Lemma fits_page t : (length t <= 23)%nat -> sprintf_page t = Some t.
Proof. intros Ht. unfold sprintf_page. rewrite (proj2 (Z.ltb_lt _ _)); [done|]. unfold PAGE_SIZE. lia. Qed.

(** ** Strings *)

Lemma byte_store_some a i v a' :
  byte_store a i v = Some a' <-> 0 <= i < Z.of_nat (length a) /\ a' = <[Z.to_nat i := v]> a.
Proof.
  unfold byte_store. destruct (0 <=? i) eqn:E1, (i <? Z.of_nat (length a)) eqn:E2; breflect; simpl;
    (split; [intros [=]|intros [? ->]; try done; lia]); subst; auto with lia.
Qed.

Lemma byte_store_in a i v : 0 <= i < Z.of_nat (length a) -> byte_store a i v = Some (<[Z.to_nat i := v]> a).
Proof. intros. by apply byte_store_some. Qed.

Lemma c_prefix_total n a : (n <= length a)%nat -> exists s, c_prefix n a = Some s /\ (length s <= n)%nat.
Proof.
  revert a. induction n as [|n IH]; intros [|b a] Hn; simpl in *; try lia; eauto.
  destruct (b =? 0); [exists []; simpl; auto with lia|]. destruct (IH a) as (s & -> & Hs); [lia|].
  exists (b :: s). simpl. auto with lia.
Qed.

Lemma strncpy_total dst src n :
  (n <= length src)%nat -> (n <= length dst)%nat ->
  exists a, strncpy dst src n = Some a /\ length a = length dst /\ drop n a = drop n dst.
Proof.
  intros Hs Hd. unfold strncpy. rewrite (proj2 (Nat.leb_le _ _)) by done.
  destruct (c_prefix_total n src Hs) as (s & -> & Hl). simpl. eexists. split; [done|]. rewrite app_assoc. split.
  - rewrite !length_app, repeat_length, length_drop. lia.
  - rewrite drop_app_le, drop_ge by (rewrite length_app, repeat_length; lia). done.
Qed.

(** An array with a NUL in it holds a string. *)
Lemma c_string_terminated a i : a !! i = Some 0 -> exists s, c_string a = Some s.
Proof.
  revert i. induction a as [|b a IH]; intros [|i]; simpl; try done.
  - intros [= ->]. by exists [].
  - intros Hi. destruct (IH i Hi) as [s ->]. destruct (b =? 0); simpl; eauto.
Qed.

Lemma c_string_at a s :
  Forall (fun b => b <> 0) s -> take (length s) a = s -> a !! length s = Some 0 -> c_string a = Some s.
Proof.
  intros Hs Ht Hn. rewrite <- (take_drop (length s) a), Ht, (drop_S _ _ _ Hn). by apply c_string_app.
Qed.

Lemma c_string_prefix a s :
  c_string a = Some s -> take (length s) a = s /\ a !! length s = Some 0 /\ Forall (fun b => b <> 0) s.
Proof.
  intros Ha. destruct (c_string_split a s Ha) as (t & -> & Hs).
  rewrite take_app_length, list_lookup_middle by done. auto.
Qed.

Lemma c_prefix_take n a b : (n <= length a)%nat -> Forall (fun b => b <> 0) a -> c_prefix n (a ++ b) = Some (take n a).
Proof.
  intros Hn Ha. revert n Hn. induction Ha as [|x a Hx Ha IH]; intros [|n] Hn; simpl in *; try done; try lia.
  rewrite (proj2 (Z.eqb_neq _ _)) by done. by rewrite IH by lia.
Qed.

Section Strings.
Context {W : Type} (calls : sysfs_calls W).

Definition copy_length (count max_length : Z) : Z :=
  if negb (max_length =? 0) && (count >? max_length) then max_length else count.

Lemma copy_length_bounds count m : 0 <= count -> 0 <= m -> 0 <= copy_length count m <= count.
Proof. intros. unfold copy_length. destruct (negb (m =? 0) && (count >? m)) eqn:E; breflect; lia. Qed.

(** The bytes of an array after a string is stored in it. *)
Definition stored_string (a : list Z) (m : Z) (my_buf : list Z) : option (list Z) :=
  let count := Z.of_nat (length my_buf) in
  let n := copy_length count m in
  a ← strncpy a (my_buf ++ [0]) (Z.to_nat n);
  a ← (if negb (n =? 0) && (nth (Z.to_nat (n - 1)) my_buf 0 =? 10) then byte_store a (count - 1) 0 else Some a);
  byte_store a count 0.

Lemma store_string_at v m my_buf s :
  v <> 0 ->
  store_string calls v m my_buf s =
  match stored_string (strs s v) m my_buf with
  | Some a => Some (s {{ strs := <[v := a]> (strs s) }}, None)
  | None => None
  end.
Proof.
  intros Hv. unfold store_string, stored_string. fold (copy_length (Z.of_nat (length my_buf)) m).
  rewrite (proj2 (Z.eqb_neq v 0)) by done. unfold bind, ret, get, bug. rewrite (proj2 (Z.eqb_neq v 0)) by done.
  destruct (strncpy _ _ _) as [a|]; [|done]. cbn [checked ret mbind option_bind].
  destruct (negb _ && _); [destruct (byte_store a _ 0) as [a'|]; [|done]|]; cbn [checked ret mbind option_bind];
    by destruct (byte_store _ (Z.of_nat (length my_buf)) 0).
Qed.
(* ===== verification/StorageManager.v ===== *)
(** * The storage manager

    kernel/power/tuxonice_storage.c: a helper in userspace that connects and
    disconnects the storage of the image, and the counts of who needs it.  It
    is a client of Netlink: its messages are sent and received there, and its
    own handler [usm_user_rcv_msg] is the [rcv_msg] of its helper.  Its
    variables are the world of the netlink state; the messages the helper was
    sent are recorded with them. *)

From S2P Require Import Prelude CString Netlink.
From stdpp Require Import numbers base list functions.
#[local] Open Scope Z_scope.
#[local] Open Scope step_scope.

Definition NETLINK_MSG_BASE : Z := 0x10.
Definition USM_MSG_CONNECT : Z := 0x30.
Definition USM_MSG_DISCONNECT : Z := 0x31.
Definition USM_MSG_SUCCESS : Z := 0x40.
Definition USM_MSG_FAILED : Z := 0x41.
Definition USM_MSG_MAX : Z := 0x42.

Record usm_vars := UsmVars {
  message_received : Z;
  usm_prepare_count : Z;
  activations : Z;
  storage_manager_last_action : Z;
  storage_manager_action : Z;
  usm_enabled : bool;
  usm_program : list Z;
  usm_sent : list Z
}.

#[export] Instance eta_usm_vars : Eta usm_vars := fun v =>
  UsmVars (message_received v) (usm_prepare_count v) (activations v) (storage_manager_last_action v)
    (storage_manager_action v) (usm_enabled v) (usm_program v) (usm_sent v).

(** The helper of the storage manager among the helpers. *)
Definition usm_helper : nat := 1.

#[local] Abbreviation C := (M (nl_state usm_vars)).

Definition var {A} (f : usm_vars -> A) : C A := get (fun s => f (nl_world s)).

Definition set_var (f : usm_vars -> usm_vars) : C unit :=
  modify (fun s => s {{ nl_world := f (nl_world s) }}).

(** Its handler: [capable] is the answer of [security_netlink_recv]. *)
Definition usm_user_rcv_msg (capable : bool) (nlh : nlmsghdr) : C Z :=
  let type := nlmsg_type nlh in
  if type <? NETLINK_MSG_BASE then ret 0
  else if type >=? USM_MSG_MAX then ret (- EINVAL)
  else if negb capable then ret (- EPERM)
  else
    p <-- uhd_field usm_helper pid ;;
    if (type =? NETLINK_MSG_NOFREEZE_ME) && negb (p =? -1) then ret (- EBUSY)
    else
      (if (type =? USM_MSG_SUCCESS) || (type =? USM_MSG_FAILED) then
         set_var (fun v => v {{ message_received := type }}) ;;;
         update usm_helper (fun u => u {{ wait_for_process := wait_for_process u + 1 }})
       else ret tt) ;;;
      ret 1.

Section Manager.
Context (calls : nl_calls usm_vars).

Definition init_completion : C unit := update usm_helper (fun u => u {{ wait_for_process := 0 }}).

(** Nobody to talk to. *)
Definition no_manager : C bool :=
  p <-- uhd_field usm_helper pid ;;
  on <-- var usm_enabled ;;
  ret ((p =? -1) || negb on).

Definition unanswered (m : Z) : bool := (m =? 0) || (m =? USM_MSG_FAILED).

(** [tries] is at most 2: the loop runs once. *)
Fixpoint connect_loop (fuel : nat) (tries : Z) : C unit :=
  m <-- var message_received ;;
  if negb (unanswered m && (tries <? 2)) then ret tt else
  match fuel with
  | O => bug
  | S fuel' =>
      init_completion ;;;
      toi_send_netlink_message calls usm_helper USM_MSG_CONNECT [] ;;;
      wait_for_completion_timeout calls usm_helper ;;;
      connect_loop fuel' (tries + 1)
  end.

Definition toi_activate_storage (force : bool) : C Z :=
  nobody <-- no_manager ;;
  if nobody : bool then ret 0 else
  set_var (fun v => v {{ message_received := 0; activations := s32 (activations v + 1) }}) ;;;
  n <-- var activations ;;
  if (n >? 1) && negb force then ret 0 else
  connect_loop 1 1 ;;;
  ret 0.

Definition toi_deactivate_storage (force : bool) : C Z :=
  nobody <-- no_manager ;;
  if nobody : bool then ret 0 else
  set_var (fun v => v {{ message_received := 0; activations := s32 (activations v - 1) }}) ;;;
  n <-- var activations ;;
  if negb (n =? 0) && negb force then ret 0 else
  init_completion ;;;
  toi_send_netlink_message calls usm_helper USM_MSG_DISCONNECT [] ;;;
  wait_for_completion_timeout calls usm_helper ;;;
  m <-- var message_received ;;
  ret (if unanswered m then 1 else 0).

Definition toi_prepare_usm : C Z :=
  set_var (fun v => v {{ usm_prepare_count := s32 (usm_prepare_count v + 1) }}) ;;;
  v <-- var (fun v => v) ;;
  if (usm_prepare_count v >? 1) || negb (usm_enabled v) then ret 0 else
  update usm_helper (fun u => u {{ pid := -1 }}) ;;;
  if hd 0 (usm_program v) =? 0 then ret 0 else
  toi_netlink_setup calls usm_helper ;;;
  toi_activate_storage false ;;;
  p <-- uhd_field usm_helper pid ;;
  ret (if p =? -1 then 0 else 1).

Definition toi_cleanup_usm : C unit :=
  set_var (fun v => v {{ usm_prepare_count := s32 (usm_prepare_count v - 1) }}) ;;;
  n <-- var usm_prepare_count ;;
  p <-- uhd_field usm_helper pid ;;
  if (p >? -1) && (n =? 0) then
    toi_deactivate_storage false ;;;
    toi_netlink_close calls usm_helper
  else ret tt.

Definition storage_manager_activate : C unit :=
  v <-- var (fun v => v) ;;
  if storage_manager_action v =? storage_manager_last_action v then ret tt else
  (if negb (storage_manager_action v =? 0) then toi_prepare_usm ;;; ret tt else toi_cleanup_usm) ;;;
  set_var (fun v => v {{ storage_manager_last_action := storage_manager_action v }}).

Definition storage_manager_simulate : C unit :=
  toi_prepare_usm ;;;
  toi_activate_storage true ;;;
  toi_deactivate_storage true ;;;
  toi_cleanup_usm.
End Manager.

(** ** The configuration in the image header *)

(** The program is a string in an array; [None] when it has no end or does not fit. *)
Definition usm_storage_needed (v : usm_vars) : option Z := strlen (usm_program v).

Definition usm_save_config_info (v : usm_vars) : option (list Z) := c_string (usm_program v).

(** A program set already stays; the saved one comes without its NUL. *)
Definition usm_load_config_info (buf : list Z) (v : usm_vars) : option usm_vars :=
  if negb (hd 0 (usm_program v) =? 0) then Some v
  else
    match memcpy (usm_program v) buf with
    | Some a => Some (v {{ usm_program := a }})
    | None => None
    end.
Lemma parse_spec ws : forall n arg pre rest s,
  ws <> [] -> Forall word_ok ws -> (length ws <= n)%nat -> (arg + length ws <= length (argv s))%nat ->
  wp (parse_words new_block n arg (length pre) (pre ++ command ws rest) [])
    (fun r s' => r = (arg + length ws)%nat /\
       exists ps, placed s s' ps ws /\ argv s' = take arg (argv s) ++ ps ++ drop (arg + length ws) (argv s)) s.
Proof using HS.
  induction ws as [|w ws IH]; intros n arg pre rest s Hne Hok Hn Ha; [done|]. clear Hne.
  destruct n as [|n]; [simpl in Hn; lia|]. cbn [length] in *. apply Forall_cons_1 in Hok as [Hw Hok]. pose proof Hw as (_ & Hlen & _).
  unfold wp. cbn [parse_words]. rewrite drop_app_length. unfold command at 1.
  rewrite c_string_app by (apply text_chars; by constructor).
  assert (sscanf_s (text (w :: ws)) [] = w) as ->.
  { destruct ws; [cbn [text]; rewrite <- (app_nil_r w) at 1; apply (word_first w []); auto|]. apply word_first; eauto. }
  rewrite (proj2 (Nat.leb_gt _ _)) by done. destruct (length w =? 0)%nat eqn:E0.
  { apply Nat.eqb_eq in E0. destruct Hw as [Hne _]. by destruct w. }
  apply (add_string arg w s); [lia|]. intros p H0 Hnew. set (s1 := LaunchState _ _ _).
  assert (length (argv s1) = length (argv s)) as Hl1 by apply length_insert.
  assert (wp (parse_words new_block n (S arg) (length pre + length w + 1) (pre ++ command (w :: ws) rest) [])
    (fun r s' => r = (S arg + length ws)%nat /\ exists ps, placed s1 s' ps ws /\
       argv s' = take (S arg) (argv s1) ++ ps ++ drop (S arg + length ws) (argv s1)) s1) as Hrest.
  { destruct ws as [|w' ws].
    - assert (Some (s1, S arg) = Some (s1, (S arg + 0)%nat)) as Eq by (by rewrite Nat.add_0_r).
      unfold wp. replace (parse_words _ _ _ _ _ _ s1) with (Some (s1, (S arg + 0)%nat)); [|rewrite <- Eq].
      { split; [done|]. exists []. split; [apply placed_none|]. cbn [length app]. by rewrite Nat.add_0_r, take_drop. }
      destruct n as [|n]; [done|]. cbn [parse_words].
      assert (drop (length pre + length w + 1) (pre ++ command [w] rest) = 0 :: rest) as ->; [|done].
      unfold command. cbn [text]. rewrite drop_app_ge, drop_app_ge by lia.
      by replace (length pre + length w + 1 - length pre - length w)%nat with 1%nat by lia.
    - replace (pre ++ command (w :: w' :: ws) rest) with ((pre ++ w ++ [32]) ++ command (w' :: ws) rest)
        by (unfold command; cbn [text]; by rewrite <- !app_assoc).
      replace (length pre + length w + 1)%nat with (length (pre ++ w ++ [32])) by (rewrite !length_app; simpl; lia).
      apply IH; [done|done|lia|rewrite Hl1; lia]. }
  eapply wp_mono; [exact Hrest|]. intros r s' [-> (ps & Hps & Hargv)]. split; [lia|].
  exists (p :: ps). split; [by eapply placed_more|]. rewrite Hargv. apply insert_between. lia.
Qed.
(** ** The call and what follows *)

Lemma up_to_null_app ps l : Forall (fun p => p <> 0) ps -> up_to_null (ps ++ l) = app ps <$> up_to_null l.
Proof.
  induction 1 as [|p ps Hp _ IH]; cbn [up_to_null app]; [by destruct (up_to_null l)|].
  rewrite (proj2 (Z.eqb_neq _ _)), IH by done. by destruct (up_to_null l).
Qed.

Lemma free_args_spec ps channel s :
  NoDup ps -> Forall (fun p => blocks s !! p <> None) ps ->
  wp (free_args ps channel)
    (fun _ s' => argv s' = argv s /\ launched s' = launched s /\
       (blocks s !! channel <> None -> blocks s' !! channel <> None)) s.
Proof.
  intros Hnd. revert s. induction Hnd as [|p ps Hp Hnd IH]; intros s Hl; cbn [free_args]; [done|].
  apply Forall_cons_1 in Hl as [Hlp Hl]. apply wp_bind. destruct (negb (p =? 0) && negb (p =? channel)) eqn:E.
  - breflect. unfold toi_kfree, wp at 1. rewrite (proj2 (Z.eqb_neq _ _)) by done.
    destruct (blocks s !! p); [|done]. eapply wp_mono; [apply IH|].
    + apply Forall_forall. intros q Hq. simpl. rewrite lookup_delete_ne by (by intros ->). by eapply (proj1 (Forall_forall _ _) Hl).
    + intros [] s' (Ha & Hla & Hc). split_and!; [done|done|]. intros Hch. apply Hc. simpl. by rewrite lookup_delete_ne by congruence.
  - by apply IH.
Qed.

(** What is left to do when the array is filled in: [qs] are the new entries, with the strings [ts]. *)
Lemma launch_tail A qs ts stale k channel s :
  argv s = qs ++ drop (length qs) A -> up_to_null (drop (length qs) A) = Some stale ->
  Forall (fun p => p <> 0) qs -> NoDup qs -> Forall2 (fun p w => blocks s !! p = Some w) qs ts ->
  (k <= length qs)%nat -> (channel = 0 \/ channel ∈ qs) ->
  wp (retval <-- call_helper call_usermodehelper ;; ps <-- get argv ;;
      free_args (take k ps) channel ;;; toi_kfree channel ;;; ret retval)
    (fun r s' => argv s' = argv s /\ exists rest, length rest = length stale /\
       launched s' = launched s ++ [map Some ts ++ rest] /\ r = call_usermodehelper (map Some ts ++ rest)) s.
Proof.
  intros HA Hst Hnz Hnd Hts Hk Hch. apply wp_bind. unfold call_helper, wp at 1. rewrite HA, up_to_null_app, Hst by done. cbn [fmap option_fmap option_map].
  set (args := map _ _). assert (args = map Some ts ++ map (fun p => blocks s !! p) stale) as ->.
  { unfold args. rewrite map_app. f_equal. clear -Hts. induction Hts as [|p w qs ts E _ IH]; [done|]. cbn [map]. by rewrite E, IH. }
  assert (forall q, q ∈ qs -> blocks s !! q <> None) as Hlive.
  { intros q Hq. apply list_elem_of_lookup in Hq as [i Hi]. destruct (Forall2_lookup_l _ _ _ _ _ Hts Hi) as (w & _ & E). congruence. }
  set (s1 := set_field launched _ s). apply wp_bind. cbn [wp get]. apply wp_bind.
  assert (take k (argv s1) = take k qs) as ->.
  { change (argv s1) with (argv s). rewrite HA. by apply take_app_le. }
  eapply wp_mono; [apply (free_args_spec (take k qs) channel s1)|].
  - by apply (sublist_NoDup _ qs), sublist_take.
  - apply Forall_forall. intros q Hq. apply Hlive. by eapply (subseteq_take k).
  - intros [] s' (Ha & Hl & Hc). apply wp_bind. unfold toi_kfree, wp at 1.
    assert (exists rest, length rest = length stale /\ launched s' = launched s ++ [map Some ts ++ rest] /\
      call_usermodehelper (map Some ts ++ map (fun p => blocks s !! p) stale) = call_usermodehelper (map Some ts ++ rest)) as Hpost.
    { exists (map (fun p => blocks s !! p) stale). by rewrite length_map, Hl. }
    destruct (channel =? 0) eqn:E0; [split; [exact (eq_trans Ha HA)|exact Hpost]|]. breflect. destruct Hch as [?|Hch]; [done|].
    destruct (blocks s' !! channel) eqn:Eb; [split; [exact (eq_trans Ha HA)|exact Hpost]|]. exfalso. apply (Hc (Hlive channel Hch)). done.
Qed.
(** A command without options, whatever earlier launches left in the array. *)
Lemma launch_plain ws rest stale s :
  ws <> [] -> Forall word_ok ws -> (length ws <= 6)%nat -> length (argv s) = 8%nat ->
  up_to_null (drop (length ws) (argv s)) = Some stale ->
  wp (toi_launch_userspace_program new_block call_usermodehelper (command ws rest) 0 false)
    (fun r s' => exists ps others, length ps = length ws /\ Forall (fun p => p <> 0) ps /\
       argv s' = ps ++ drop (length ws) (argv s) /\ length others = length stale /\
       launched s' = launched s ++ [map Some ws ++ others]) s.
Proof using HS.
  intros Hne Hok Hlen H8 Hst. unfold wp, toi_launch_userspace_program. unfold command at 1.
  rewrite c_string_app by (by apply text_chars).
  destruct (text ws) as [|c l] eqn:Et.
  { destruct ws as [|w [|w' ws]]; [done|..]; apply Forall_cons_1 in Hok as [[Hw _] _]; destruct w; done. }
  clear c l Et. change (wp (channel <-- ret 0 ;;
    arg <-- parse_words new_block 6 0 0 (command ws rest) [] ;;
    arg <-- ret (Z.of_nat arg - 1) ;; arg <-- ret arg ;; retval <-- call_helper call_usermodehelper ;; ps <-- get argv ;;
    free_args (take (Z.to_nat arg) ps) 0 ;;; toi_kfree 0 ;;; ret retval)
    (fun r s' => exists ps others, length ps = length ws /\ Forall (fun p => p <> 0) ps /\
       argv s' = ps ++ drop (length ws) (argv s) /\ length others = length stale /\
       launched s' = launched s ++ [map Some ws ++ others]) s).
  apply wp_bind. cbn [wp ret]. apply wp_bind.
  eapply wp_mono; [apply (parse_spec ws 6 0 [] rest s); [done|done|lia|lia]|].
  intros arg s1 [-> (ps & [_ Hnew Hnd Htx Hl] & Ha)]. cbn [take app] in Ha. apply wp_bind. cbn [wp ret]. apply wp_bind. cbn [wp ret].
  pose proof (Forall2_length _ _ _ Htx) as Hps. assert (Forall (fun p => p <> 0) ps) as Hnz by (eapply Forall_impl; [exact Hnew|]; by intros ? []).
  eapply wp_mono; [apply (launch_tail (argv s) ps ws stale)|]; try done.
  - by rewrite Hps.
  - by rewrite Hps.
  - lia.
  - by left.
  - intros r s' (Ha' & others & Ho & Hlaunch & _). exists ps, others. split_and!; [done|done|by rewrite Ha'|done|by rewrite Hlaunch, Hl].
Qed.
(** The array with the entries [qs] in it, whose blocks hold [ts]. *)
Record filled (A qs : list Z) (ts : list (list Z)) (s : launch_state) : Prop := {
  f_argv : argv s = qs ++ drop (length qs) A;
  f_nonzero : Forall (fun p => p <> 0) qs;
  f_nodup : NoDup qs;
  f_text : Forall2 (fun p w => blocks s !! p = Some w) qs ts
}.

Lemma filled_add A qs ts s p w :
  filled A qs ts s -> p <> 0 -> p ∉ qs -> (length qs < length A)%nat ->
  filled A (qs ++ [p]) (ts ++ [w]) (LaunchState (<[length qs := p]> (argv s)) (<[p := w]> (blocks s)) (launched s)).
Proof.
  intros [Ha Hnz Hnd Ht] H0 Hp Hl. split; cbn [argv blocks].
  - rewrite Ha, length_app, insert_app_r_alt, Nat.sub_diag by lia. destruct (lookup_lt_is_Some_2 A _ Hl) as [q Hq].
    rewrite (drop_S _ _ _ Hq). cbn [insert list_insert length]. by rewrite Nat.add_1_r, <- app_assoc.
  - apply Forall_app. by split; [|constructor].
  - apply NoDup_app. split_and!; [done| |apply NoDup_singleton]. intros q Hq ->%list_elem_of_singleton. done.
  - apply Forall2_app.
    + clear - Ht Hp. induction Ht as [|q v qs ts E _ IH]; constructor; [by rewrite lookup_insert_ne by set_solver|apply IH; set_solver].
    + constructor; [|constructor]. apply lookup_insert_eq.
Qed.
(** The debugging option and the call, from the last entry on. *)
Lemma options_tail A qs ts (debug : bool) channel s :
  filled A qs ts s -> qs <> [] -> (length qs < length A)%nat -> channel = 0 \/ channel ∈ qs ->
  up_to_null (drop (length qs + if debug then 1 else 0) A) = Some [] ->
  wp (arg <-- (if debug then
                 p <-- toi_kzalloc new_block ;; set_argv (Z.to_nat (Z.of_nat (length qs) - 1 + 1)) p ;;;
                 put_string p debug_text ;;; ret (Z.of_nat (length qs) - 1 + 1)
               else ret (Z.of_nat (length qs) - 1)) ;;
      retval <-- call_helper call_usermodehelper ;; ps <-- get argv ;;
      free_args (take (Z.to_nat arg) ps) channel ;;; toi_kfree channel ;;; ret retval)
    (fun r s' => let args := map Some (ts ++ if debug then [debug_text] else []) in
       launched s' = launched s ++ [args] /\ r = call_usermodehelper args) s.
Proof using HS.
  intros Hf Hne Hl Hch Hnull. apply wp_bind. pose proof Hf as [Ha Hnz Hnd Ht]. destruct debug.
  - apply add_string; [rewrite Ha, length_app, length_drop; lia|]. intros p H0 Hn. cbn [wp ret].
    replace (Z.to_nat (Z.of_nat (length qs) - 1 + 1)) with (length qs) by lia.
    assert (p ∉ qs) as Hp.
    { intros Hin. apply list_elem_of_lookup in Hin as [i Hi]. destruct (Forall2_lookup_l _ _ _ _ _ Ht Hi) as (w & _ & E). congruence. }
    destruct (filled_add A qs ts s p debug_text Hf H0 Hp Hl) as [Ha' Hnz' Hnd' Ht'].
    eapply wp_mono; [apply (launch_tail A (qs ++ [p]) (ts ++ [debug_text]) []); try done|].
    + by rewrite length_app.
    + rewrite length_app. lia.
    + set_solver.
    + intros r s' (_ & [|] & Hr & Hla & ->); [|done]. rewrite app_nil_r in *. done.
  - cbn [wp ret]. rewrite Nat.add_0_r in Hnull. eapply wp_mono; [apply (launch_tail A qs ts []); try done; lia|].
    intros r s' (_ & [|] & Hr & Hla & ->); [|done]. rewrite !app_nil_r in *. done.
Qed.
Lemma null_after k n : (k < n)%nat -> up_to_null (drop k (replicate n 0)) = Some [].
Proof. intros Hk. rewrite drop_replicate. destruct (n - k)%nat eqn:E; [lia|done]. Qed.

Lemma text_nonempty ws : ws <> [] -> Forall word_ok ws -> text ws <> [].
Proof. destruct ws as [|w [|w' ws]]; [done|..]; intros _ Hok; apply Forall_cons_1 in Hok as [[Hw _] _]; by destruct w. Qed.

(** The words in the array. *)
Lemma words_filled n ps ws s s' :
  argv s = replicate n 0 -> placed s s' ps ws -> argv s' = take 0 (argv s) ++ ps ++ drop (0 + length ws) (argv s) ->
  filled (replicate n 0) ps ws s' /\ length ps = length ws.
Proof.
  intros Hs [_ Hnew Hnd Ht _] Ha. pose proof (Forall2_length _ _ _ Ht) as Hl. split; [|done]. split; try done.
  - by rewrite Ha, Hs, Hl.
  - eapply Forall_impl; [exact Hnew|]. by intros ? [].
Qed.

-=-=-=-=-

◆ Brief ◆
Using the records above, restate word for word the lines from the one with "destruct (strncpy _" through the one with "(storage_manager_action v) (usm_enabled", both included.

◆ Exercise answer ◆
  destruct (strncpy _ _ _) as [a|]; [|done]. cbn [checked ret mbind option_bind].
  destruct (negb _ && _); [destruct (byte_store a _ 0) as [a'|]; [|done]|]; cbn [checked ret mbind option_bind];
    by destruct (byte_store _ (Z.of_nat (length my_buf)) 0).
Qed.
(* ===== verification/StorageManager.v ===== *)
(** * The storage manager

    kernel/power/tuxonice_storage.c: a helper in userspace that connects and
    disconnects the storage of the image, and the counts of who needs it.  It
    is a client of Netlink: its messages are sent and received there, and its
    own handler [usm_user_rcv_msg] is the [rcv_msg] of its helper.  Its
    variables are the world of the netlink state; the messages the helper was
    sent are recorded with them. *)

From S2P Require Import Prelude CString Netlink.
From stdpp Require Import numbers base list functions.
#[local] Open Scope Z_scope.
#[local] Open Scope step_scope.

Definition NETLINK_MSG_BASE : Z := 0x10.
Definition USM_MSG_CONNECT : Z := 0x30.
Definition USM_MSG_DISCONNECT : Z := 0x31.
Definition USM_MSG_SUCCESS : Z := 0x40.
Definition USM_MSG_FAILED : Z := 0x41.
Definition USM_MSG_MAX : Z := 0x42.

Record usm_vars := UsmVars {
  message_received : Z;
  usm_prepare_count : Z;
  activations : Z;
  storage_manager_last_action : Z;
  storage_manager_action : Z;
  usm_enabled : bool;
  usm_program : list Z;
  usm_sent : list Z
}.

#[export] Instance eta_usm_vars : Eta usm_vars := fun v =>
  UsmVars (message_received v) (usm_prepare_count v) (activations v) (storage_manager_last_action v)
    (storage_manager_action v) (usm_enabled v) (usm_program v) (usm_sent v).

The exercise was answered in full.